(Saved data entries)
*** Begin section ***

(* ===== verification/Database.v ===== *)
(** * The encrypted contact book and message queue: src/database.c

    The tables hold only keyed hashes of onion addresses and secretbox
    ciphertexts, as the code stores them.  SQLite itself is not under src/:
    whether a prepare, bind or step works is the environment's answer, and a
    statement that is carried out does to the rows what its SQL text says. *)

From S2P Require Import Prelude Primitives Types World.

Definition NOX_NONCE_LEN : nat := 24.
Definition SECRETBOX_MACBYTES : Z := 16.
Definition DB_MAX_MSG_LEN : Z := 4095.
Definition QUEUE_BATCH_LIMIT : nat := 256.

(** [struct contact_payload]: 63 + 65 + 32 bytes, no padding. *)
Definition contact_payload (onion name key : bytes) : bytes :=
  pad_to 63 (take 62 onion) ++ pad_to 65 (take 64 name) ++ take 32 key.
Definition CONTACT_PAYLOAD_SIZE : Z := 160.

Section Database.
Context `{OS} `{Crypto}.

Definition sql_ok (c : syscall) : St world bool :=
  r ← call c; mret (sr_ret r =? 0).

(** [sqlite3_bind_*] of the columns 1..n, stopping at the first failure. *)
Fixpoint bind_all (i : Z) (n : nat) : St world bool :=
  match n with
  | O => mret true
  | S n => ok ← sql_ok (SqlBind i); if ok : bool then bind_all (i + 1) n else mret false
  end.

Definition the_key (d : db_state) : bytes := default (zeros 32) (db_key d).

Definition hash_onion (d : db_state) (onion : bytes) : nox_err * bytes :=
  match db_key d with
  | None => (NOX_ERR_CRYPTO, zeros 32)
  | Some key =>
      if negb (len onion =? NOX_ONION_LEN) then (NOX_ERR_CRYPTO, zeros 32)
      else (NOX_OK, blake2b_keyed 32 key onion)
  end.

(** The error, the nonce and the ciphertext. *)
Definition encrypt_payload (plain : bytes) (cipher_len : Z)
    : St world (nox_err * bytes * bytes) :=
  r ← call (RandomBytes (Z.of_nat NOX_NONCE_LEN));
  let nonce := sr_data r in
  if cipher_len <? len plain + SECRETBOX_MACBYTES then mret (NOX_ERR_OVERFLOW, nonce, [])
  else
    key ← gets (fun w => the_key (w_db w));
    match secretbox key nonce plain with
    | None => mret (NOX_ERR_CRYPTO, nonce, [])
    | Some c => mret (NOX_OK, nonce, c)
    end.

Definition decrypt_payload (d : db_state) (cipher nonce : bytes) (plain_len : Z)
    : nox_err * bytes :=
  if len cipher <? SECRETBOX_MACBYTES then (NOX_ERR_AUTH, [])
  else if plain_len <? len cipher - SECRETBOX_MACBYTES then (NOX_ERR_OVERFLOW, [])
  else
    match secretbox_open (the_key d) nonce cipher with
    | None => (NOX_ERR_AUTH, [])
    | Some p => (NOX_OK, p)
    end.

Definition db_decrypt_row (d : db_state) (nonce cipher : bytes) (plain_size : Z)
    : nox_err * bytes :=
  if negb (len nonce =? Z.of_nat NOX_NONCE_LEN) || (len cipher <=? 0) then (NOX_ERR_AUTH, [])
  else decrypt_payload d cipher nonce plain_size.

(** DELETE FROM queue WHERE id = ? *)
Definition db_queue_delete (id : Z) : St world unit :=
  d ← gets w_db;
  if negb (db_ready d) then mret tt
  else
    ok ← sql_ok (SqlPrepare "DELETE FROM queue WHERE id");
    if negb ok then mret tt
    else
      ok ← sql_ok (SqlBind 1);
      if negb ok then mret tt
      else
        ok ← sql_ok SqlStep;
        if negb ok then mret tt
        else upd_db (fun d => d <| db_queue := filter (fun r => qr_id r <> id) (db_queue d) |>).

Definition db_close : St world unit :=
  upd_db (fun d => d <| db_key := None |> <| db_ready := false |>).

(** INSERT OR REPLACE INTO contacts *)
Definition contacts_replace (row : contact_row) (l : list contact_row) : list contact_row :=
  filter (fun r => cr_onion_hash r <> cr_onion_hash row) l ++ [row].

(** The bind failures leave [err] as hash_onion set it. *)
Definition db_add_contact (onion name noise_key : bytes) : St world nox_err :=
  d ← gets w_db;
  if negb (db_ready d) then mret NOX_ERR_STATE
  else if negb (len onion =? NOX_ONION_LEN) || (NOX_CONTACT_NAME_LEN <? len name)
  then mret NOX_ERR_DB
  else
    let cp := contact_payload onion name noise_key in
    '(err, nonce, cipher) ← encrypt_payload cp (CONTACT_PAYLOAD_SIZE + SECRETBOX_MACBYTES);
    if negb (err_ok err) then mret err
    else
      let '(err, hash) := hash_onion d onion in
      if negb (err_ok err) then mret err
      else
        ok ← sql_ok (SqlPrepare "INSERT OR REPLACE INTO contacts");
        if negb ok then mret NOX_ERR_DB
        else
          ok ← bind_all 1 3;
          if negb ok then mret err
          else
            ok ← sql_ok SqlStep;
            if negb ok then mret NOX_ERR_DB
            else
              _ ← upd_db (fun d => d <| db_contacts :=
                     contacts_replace (ContactRow hash nonce cipher) (db_contacts d) |>);
              mret NOX_OK.

(** SELECT ... FROM contacts WHERE onion_hash = ? (a primary key) *)
Definition contacts_find (hash : bytes) (l : list contact_row) : option contact_row :=
  snd <$> list_find (fun r => cr_onion_hash r = hash) l.

(** The error, the name (at most [name_len - 1] characters) and the key. *)
Definition db_get_contact (onion : bytes) (name_len : Z) : St world (nox_err * bytes * bytes) :=
  let fail e := (e, [], zeros 32) in
  d ← gets w_db;
  if negb (db_ready d) then mret (fail NOX_ERR_STATE)
  else if name_len =? 0 then mret (fail NOX_ERR_DB)
  else
    let '(err, hash) := hash_onion d onion in
    if negb (err_ok err) then mret (fail err)
    else
      ok ← sql_ok (SqlPrepare "SELECT nonce, encrypted_payload FROM contacts");
      if negb ok then mret (fail NOX_ERR_DB)
      else
        ok ← sql_ok (SqlBind 1);
        if negb ok then mret (fail NOX_ERR_DB)
        else
          ok ← sql_ok SqlStep;
          match (if ok : bool then contacts_find hash (db_contacts d) else None) with
          | None => mret (fail NOX_ERR_DB)
          | Some row =>
              let '(err, cp) :=
                db_decrypt_row d (cr_nonce row) (cr_payload row) CONTACT_PAYLOAD_SIZE in
              if negb (err_ok err) then mret (fail err)
              else if negb (len cp =? CONTACT_PAYLOAD_SIZE) then mret (fail NOX_ERR_DB)
              else
                mret (NOX_OK,
                      take (Z.to_nat (name_len - 1)) (cstr (take 65 (drop 63 cp))),
                      drop 128 cp)
          end.

(** SELECT ... FROM contacts: the visitor is called for every row that decrypts;
    [cp] is zeroed first, so a short plaintext is padded. *)
Fixpoint visit_contacts (rows : list contact_row)
    (visitor : bytes -> bytes -> bytes -> St world unit) : St world unit :=
  match rows with
  | [] => skip
  | row :: rows =>
      ok ← sql_ok SqlStep;
      if negb ok then skip
      else
        d ← gets w_db;
        let '(err, cp) := db_decrypt_row d (cr_nonce row) (cr_payload row) CONTACT_PAYLOAD_SIZE in
        let cp := pad_to (Z.to_nat CONTACT_PAYLOAD_SIZE) cp in
        _ ← (if err_ok err
             then visitor (cstr (take 63 cp)) (cstr (take 65 (drop 63 cp))) (drop 128 cp)
             else skip);
        visit_contacts rows visitor
  end.

Definition db_list_contacts (visitor : bytes -> bytes -> bytes -> St world unit)
    : St world nox_err :=
  d ← gets w_db;
  if negb (db_ready d) then mret NOX_ERR_STATE
  else
    ok ← sql_ok (SqlPrepare "SELECT nonce, encrypted_payload FROM contacts;");
    if negb ok then mret NOX_ERR_DB
    else
      _ ← visit_contacts (db_contacts d) visitor;
      mret NOX_OK.

Definition db_queue_message (recipient_onion text : bytes) : St world nox_err :=
  d ← gets w_db;
  if negb (db_ready d) then mret NOX_ERR_STATE
  else if DB_MAX_MSG_LEN <? len text then mret NOX_ERR_DB
  else
    let payload := text ++ [NUL] in
    let cipher_len := len payload + SECRETBOX_MACBYTES in
    ok ← alloc cipher_len;
    if negb ok then mret NOX_ERR_ALLOC
    else
      '(err, nonce, cipher) ← encrypt_payload payload cipher_len;
      if negb (err_ok err) then mret err
      else
        let '(err, hash) := hash_onion d recipient_onion in
        if negb (err_ok err) then mret err
        else
          ok ← sql_ok (SqlPrepare "INSERT INTO queue");
          if negb ok then mret NOX_ERR_DB
          else
            ok ← bind_all 1 3;
            if negb ok then mret NOX_ERR_DB
            else
              ok ← sql_ok SqlStep;
              if negb ok then mret NOX_ERR_DB
              else
                _ ← upd_db (fun d =>
                      d <| db_queue := db_queue d ++
                             [QueueRow (db_queue_next d) hash nonce cipher] |>
                        <| db_queue_next := db_queue_next d + 1 |>);
                mret NOX_OK.

(** SELECT id FROM queue WHERE recipient_hash = ? ORDER BY id DESC LIMIT ? *)
Definition last_ids (hash : bytes) (count : Z) (q : list queue_row) : list Z :=
  take (Z.to_nat count) (reverse (qr_id <$> filter (fun r => qr_recipient_hash r = hash) q)).

Definition db_queue_rollback_last (recipient_onion : bytes) (count : Z) : St world nox_err :=
  if count <=? 0 then mret NOX_ERR_DB
  else
    d ← gets w_db;
    if negb (db_ready d) then mret NOX_ERR_STATE
    else
      let '(err, hash) := hash_onion d recipient_onion in
      if negb (err_ok err) then mret err
      else
        ok ← sql_ok (SqlPrepare "DELETE FROM queue WHERE id IN");
        if negb ok then mret NOX_ERR_DB
        else
          ok ← bind_all 1 2;
          if negb ok then mret NOX_ERR_DB
          else
            ok ← sql_ok SqlStep;
            if negb ok then mret NOX_ERR_DB
            else
              _ ← upd_db (fun d => d <| db_queue :=
                    filter (fun r => qr_id r ∉ last_ids hash count (db_queue d)) (db_queue d) |>);
              mret NOX_OK.

(** The first loop of db_process_queue: copy the rows to send.  None is an
    allocation failure. *)
Fixpoint queue_batch (rows : list queue_row) (room : nat) : St world (option (list queue_row)) :=
  match rows with
  | [] => mret (Some [])
  | r :: rows =>
      ok ← sql_ok SqlStep;
      if negb ok then mret (Some [])
      else
        match room with
        | O => mret (Some [])
        | S room' =>
            if negb (len (qr_nonce r) =? Z.of_nat NOX_NONCE_LEN) then queue_batch rows room
            else if (len (qr_payload r) <=? SECRETBOX_MACBYTES)
                    || (4096 + SECRETBOX_MACBYTES <? len (qr_payload r))
            then queue_batch rows room
            else
              ok ← alloc (len (qr_payload r));
              if negb ok then mret None
              else
                rest ← queue_batch rows room';
                mret (cons r <$> rest)
        end
  end.

(** The second loop: decrypt, send, delete; stop at the first failed send. *)
Fixpoint queue_send (batch : list queue_row) (send_fn : bytes -> St world nox_err)
    : St world nox_err :=
  match batch with
  | [] => mret NOX_OK
  | r :: batch =>
      let expected_plain := len (qr_payload r) - SECRETBOX_MACBYTES in
      ok ← alloc (expected_plain + 1);
      if negb ok then mret NOX_ERR_ALLOC
      else
        d ← gets w_db;
        let '(err, plain) := decrypt_payload d (qr_payload r) (qr_nonce r) expected_plain in
        if negb (err_ok err) || negb (bool_decide (last plain = Some NUL)) then
          _ ← db_queue_delete (qr_id r);
          queue_send batch send_fn
        else
          err ← send_fn (cstr plain);
          if err_ok err then
            _ ← db_queue_delete (qr_id r);
            queue_send batch send_fn
          else mret err
  end.

Definition db_process_queue (recipient_onion : bytes) (send_fn : bytes -> St world nox_err)
    : St world nox_err :=
  d ← gets w_db;
  if negb (db_ready d) then mret NOX_ERR_STATE
  else
    let '(err, hash) := hash_onion d recipient_onion in
    if negb (err_ok err) then mret err
    else
      ok ← sql_ok (SqlPrepare "SELECT id, nonce, encrypted_payload FROM queue");
      if negb ok then mret NOX_ERR_DB
      else
        ok ← sql_ok (SqlBind 1);
        if negb ok then mret NOX_ERR_DB
        else
          batch ← queue_batch (filter (fun r => qr_recipient_hash r = hash) (db_queue d))
                    QUEUE_BATCH_LIMIT;
          match batch with
          | None => mret NOX_ERR_ALLOC
          | Some batch => queue_send batch send_fn
          end.

End Database.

*** End section ***

Exercise directions
Using the records above, copy word for word the line with "O => mret true", the line with "if negb (len onion =? NOX_ONION_LEN) then", and every line between them.

Solution
  | O => mret true
  | S n => ok ← sql_ok (SqlBind i); if ok : bool then bind_all (i + 1) n else mret false
  end.

Definition the_key (d : db_state) : bytes := default (zeros 32) (db_key d).

Definition hash_onion (d : db_state) (onion : bytes) : nox_err * bytes :=
  match db_key d with
  | None => (NOX_ERR_CRYPTO, zeros 32)
  | Some key =>
      if negb (len onion =? NOX_ONION_LEN) then (NOX_ERR_CRYPTO, zeros 32)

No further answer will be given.